A weekend with good friends, hiking and going out on a boat, visiting old haunts––sounded like so much fun. So why, every time I thought about it, did I feel like a thick leather belt was tightening around my chest?
Perhaps because, due to a summer of fun and busyness, visitors and travel, I was SO FAR BEHIND on my graduate school work, with October the busiest month of the semester, I felt if I went away for a weekend I would never, ever catch up.
So I asked my husband if he would very sweetly take the children and go away for the weekend of fun, leaving me behind to catch up on my work, and to have a bit of that solitude and quiet and just general head space required for generating ideas and inventing characters and carrying narrative lines through to a conclusion. I have been missing that space, craving it, and as the weekend approached, I felt like a giddiness rise in me, like a shaken-up bottle of soda-pop, every time I thought about it. And that giddiness stayed with me throughout the weekend, every time it occurred to me, "I am here, all by myself!"
After they had all left the house Saturday afternoon, after soccer games and packing flurries, it occurred to me that I have never once spent a night alone in this house (where we've lived for ten years now), and that possibly the last time I spent more than a few hours home alone was way back when I was pregnant with M (we were living in an apartment then) and C went to Florida for a week. I have been lucky enough to go away and stay with friends, in hotel rooms and even dorm rooms, but I've never actually been home alone (I have spent at least one full school-day at home completely alone, within blog memory).
It was every bit as wonderful as I expected. I got tons of writing done (finally got this month's packet done and in the mail today, only four days late, and revised a piece from first semester for one of my workshops, due at the end of the month), went for quiet walks in the woods (tons of mushrooms poking up from the earth), ate yummy food whenever I felt like it, read quite a bit of a book for my next packet.
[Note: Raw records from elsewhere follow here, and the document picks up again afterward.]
(** A section header block (lines 444-500). *)
Definition decode_section (d : Decoder) (raw : list Z) (e : Endian) (need off : Z)
  : result branch :=
  b ← slice raw 12 14; major ← u16 e b;
  b ← slice raw 14 16; minor ← u16 e b;
  if negb (major =? 1) || negb (minor =? 0)
  then error_at UnsupportedVersion off 12 "version" "only PCAPNG section 1.0 is decoded"
  else
    b ← slice raw 16 24; dv ← u64 e b;
    let declared := as_signed 64 dv in
    if declared <? -1
    then error_at InvalidLength off 16 "section_length" "negative section length other than -1"
    else if (0 <=? declared) && negb (declared mod 4 =? 0)
    then error_at InvalidLength off 16 "section_length"
           "finite section length must be 32-bit aligned"
    else
      opts ← parse_options raw 24 (need - 4) e off (limits d);
      send ← (if declared =? -1 then Ok None
              else x ← ok_or (v ← checked_add u64_max off need; checked_add u64_max v declared)
                         (limit "section_length");
                   Ok (Some x));
      let id := sections_seen d in
      seen ← ok_or (checked_add u32_max (sections_seen d) 1) (limit "sections");
      Ok ({| limits := limits d; mode := mode d; format := Some PcapNg; endian := e;
             legacy_header := legacy_header d; interfaces := [];
             d_section := id; sections_seen := seen; section_end := send;
             next_frame := next_frame d; records := records d |},
          e, KSection id (if declared <? 0 then None else Some declared), opts, []).

(** The state of the option scan of an interface block. *)
Record ClockOptions : Type := {
  co_resolution : Resolution;
  co_offset : Z;
  seen_resolution : bool;
  seen_offset : bool;
}.

Definition clock_option (raw : list Z) (e : Endian) (off : Z) (st : ClockOptions)
    (opt : OptionMeta) : result ClockOptions :=
  stop ← add_ovf usize_max (value_offset opt) (o_length opt);
  value ← slice raw (value_offset opt) stop;
  if o_code opt =? 9 then
    if negb (zlen value =? 1) || seen_resolution st
    then error_at InvalidOption off (value_offset opt) "if_tsresol"
           "expected one nonduplicated octet"
    else
      v ← idx value 0;
      Ok {| co_resolution := from_pcapng v; co_offset := co_offset st;
            seen_resolution := true; seen_offset := seen_offset st |}
  else if o_code opt =? 14 then
    if negb (zlen value =? 8) || seen_offset st
    then error_at InvalidOption off (value_offset opt) "if_tsoffset"
           "expected one nonduplicated signed 64-bit value"
    else
      v ← u64 e value;
      Ok {| co_resolution := co_resolution st; co_offset := as_signed 64 v;
            seen_resolution := seen_resolution st; seen_offset := true |}
  else Ok st.

(** An interface description block (lines 501-547). *)
Definition decode_interface (d : Decoder) (raw : list Z) (e : Endian) (need off : Z)
  : result branch :=
  minimum need 20 off "interface" ;;
  if max_interfaces (limits d) <=? zlen (interfaces d) then Err (limit "interfaces")
  else
    opts ← parse_options raw 16 (need - 4) e off (limits d);
    co ← foldM (clock_option raw e off)
           {| co_resolution := Decimal 6; co_offset := 0; seen_resolution := false;
              seen_offset := false |} opts;
    b ← slice raw 8 10; lt ← u16 e b;
    b ← slice raw 12 16; snap ← u32 e b;
    let i := {| if_section := d_section d; if_id := zlen (interfaces d) mod 2 ^ 32;
                if_link_type := lt; if_snaplen := snap;
                if_resolution := co_resolution co; if_offset_seconds := co_offset co |} in
    Ok ({| limits := limits d; mode := mode d; format := format d; endian := endian d;
           legacy_header := legacy_header d; interfaces := interfaces d ++ [i];
           d_section := d_section d; sections_seen := sections_seen d;
           section_end := section_end d; next_frame := next_frame d; records := records d |},
        e, KInterface i, opts, []).

(** The 64-bit clock of packet and statistics blocks, high word first. *)
Definition block_ticks (raw : list Z) (e : Endian) : result Z :=
  b ← slice raw 12 16; hi ← u32 e b;
  b ← slice raw 16 20; lo ← u32 e b;
  Ok (Z.lor (Z.shiftl hi 32) lo).

(** An enhanced packet block, or an obsolete packet block (lines 548-598). *)
Definition decode_packet_block (d : Decoder) (raw : list Z) (e : Endian) (block need off : Z)
  : result branch :=
  minimum need 32 off "packet" ;;
  id ← (if block =? 2 then b ← slice raw 8 10; u16 e b else b ← slice raw 8 12; u32 e b);
  i ← interface_at d id off;
  b ← slice raw 20 24; cap ← u32 e b;
  b ← slice raw 24 28; orig ← u32 e b;
  if max_packet_bytes (limits d) <? cap then Err (limit "packet_bytes")
  else
    a ← align4 cap;
    after ← ok_or (checked_add usize_max 28 a) (limit "packet_bytes");
    if need - 4 <? after
    then error_at InvalidLength off 20 "captured_length" "packet extends beyond block"
    else
      ws ← validate_lengths cap orig (if_snaplen i) (mode d) off [];
      opts ← parse_options raw after (need - 4) e off (limits d);
      t ← block_ticks raw e;
      let k := KPacket {| frame := next_frame d; section := d_section d; interface := id;
                          link_type := if_link_type i; captured_len := cap;
                          original_len := orig; data_offset := 28;
                          timestamp := Some {| ticks := t; resolution := if_resolution i;
                                               offset_seconds := if_offset_seconds i |} |} in
      d ← bump_frame d;
      Ok (d, e, k, opts, ws).

(** A simple packet block (lines 599-630). *)
Definition decode_simple_packet (d : Decoder) (raw : list Z) (e : Endian) (need off : Z)
  : result branch :=
  minimum need 16 off "simple_packet" ;;
  i ← interface_at d 0 off;
  b ← slice raw 8 12; orig ← u32 e b;
  let cap := if if_snaplen i =? 0 then orig else Z.min orig (if_snaplen i) in
  if max_packet_bytes (limits d) <? cap then Err (limit "packet_bytes")
  else
    a ← align4 cap;
    if bool_decide (checked_add usize_max 12 a ≠ Some (need - 4))
    then error_at InvalidLength off 8 "simple_packet"
           "SPB size disagrees with original length and first interface snaplen"
    else
      let k := KPacket {| frame := next_frame d; section := d_section d; interface := 0;
                          link_type := if_link_type i; captured_len := cap;
                          original_len := orig; data_offset := 12; timestamp := None |} in
      d ← bump_frame d;
      Ok (d, e, k, [], []).

(** One round of the name-record loop; the state is [(p, records)]. *)
Definition name_step (raw : list Z) (body_end : Z) (e : Endian) (off : Z) (l : Limits)
    (st : Z * Z) : result (step (Z * Z) (Z * Z)) :=
  let '(p, recs) := st in
  if body_end <? p + 4
  then error_at InvalidLength off p "name_record" "missing record terminator"
  else
    cb ← slice raw p (p + 2); code ← u16 e cb;
    nb ← slice raw (p + 2) (p + 4); n ← u16 e nb;
    let p := p + 4 in
    if code =? 0 then
      if negb (n =? 0) then
        o ← add_ovf u64_max off p;
        o ← sub_ovf o 2;
        Err (error_new InvalidLength o "name_record" "terminator has nonzero length")
      else Ok (Break (p, recs))
    else if max_options l <=? recs then Err (limit "name_records")
    else
      a ← align4 n;
      stop ← ok_or (checked_add usize_max p a) (limit "name_record");
      if body_end <? stop
      then error_at InvalidLength off p "name_record" "record exceeds block"
      else
        let addr := if code =? 1 then 4 else if code =? 2 then 16 else 0 in
        bad ← (if negb (addr =? 0)
               then if n <=? addr then Ok true
                    else last ← idx raw (p + n - 1); Ok (negb (last =? 0))
               else Ok false);
        if (bad : bool)
        then error_at InvalidLength off p "name_record"
               "address and NUL-terminated names required"
        else recs' ← add_ovf usize_max recs 1; Ok (Continue (stop, recs')).

(** A name resolution block (lines 631-691). *)
Definition decode_names (d : Decoder) (raw : list Z) (e : Endian) (need off : Z)
  : result branch :=
  pr ← loop (S (length raw)) (name_step raw (need - 4) e off (limits d)) (8, 0);
  opts ← parse_options raw (fst pr) (need - 4) e off (limits d);
  Ok (d, e, KNames (snd pr), opts, []).

(** An interface statistics block (lines 692-707). *)
Definition decode_statistics (d : Decoder) (raw : list Z) (e : Endian) (need off : Z)
  : result branch :=
  minimum need 24 off "statistics" ;;
  b ← slice raw 8 12; id ← u32 e b;
  i ← interface_at d id off;
  t ← block_ticks raw e;
  opts ← parse_options raw 20 (need - 4) e off (limits d);
  Ok (d, e, KStatistics id {| ticks := t; resolution := if_resolution i;
                              offset_seconds := if_offset_seconds i |}, opts, []).

(** A decryption secrets block (lines 708-727). *)
Definition decode_secrets (d : Decoder) (raw : list Z) (e : Endian) (need off : Z)
  : result branch :=
  minimum need 20 off "secrets" ;;
  b ← slice raw 12 16; n ← u32 e b;
  a ← align4 n;
  stop ← ok_or (checked_add usize_max 16 a) (limit "secrets");
  if need - 4 <? stop
  then error_at InvalidLength off 12 "secrets_length" "secrets extend beyond block"
  else
    opts ← parse_options raw stop (need - 4) e off (limits d);
    b ← slice raw 8 12; ty ← u32 e b;
    Ok (d, e, KSecrets ty n, opts, []).

(** A custom block (lines 728-734). *)
Definition decode_custom (d : Decoder) (raw : list Z) (e : Endian) (block need off : Z)
  : result branch :=
  minimum need 16 off "custom" ;;
  b ← slice raw 8 12; pen ← u32 e b;
  Ok (d, e, KCustom pen (block =? 0x00000bad), [], []).

(** The declared section boundary (lines 428-440). *)
Definition check_section_end (d : Decoder) (is_section : bool) (need off : Z) : result unit :=
  match section_end d with
  | Some stop =>
      record_end ← ok_or (checked_add u64_max off need) (limit "file_offset");
      if (is_section && negb (off =? stop)) || (negb is_section && (stop <? record_end))
      then Err (error_new LengthMismatch off "section_length"
                  "record violates declared section boundary")
      else Ok ()
  | None => Ok ()
  end.

(** A PCAPNG block (lines 412-739). *)
Definition decode_block (d : Decoder) (raw : list Z) (need off : Z) : result branch :=
  m ← slice raw 0 4;
  let is_section := bytes_eqb m magic_shb in
  e ← (if is_section then ng_endian raw off else Ok (endian d));
  b ← slice raw (need - 4) need; trailer ← u32 e b;
  if negb (trailer =? need) then
    o ← add_ovf u64_max off need;
    o ← sub_ovf o 4;
    Err (error_new LengthMismatch o "block_trailer" "leading and trailing lengths differ")
  else
    check_section_end d is_section need off ;;
    block ← u32 e m;
    if block =? SHB then decode_section d raw e need off
    else if block =? 1 then decode_interface d raw e need off
    else if (block =? 6) || (block =? 2) then decode_packet_block d raw e block need off
    else if block =? 3 then decode_simple_packet d raw e need off
    else if block =? 4 then decode_names d raw e need off
    else if block =? 5 then decode_statistics d raw e need off
    else if block =? 10 then decode_secrets d raw e need off
    else if (block =? 0x00000bad) || (block =? 0x40000bad)
    then decode_custom d raw e block need off
    else Ok (d, e, KUnknown block, [], []).

(** The branch [decode] takes on a complete record. *)
Definition decode_branch (d : Decoder) (raw : list Z) (need off : Z) : result branch :=
  match format d with
  | None =>
      m ← slice raw 0 4;
      if negb (bytes_eqb m magic_shb) then decode_legacy_header d raw off
      else decode_block d raw need off
  | Some Pcap => decode_legacy_packet d raw off
  | Some PcapNg => decode_block d raw need off
  end.

(** [self.records += 1]. *)
Definition bump_records (d : Decoder) : result Decoder :=
  n ← add_ovf usize_max (records d) 1;
  Ok {| limits := limits d; mode := mode d; format := format d; endian := endian d;
        legacy_header := legacy_header d; interfaces := interfaces d;
        d_section := d_section d; sections_seen := sections_seen d;
        section_end := section_end d; next_frame := next_frame d; records := n |}.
I even watched TV (which I hardly ever do) and slept in late Sunday morning (which I didn't even think I was capable of doing). I was so refreshed and rejuvenated and grateful to my brood that I cooked them up a big feast of chiles rellenos, beans, rice and tomato-jalapeno sauce for dinner upon their return last night. And they all survived just fine without me. Now if I can only convince them to go away on that big week-long fishing expedition I've been imagining for seven years...
Your weekend sounds divine. Good on you for asking for what you needed and good on your husband for giving it to you.
ReplyDeleteWhenever I have time alone in my house, my first thought is often: how did I take this for granted before I had kids? I guess it's like so much about becoming a parent: you don't know until you know.
Sounds wonderful.. I have a nasty habit of getting alone time by stopping my car in parking lots and reading.